(* ===== verification/Threads.v ===== *)
(** * Threads that share a state

    Programs of the client managers: sections under a mutex, calls to the
    outside, channels and new goroutines.  The steps of all threads interleave.
    A rely-guarantee logic with tokens proves what holds in every interleaving;
    a program that runs alone has a simpler one. *)

From S2P Require Import Prelude.

(** ** Programs *)

Section programs.
(** The state, the goroutines that can be started, the calls and their answers. *)
Context {W C Q R : Type}.

Inductive prog (A : Type) :=
| Return (a : A)
| Crash                                        (* a panic *)
| Step (f : W -> option (W * prog A))          (* one atomic step; [None]: it has to wait *)
| Ask (q : Q) (k : R -> prog A)                (* a call, which other threads can overtake *)
| Select (ready : W -> bool) (k : bool -> prog A) (* a channel, or the end of the context *)
| Fork (c : C) (k : prog A).

#[global] Arguments Return {A} _.
#[global] Arguments Crash {A}.
#[global] Arguments Step {A} _.
#[global] Arguments Ask {A} _ _.
#[global] Arguments Select {A} _ _.
#[global] Arguments Fork {A} _ _.

#[export] Instance prog_ret : MRet prog := fun A a => Return a.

# Task
Of the entries listed above, reproduce only the lines starting at the line containing "(** The state, the" and ending at the line containing "has to wait *)". Include both, exactly as they stand.

# Answer to the problem
(** The state, the goroutines that can be started, the calls and their answers. *)
Context {W C Q R : Type}.

Inductive prog (A : Type) :=
| Return (a : A)
| Crash                                        (* a panic *)
| Step (f : W -> option (W * prog A))          (* one atomic step; [None]: it has to wait *)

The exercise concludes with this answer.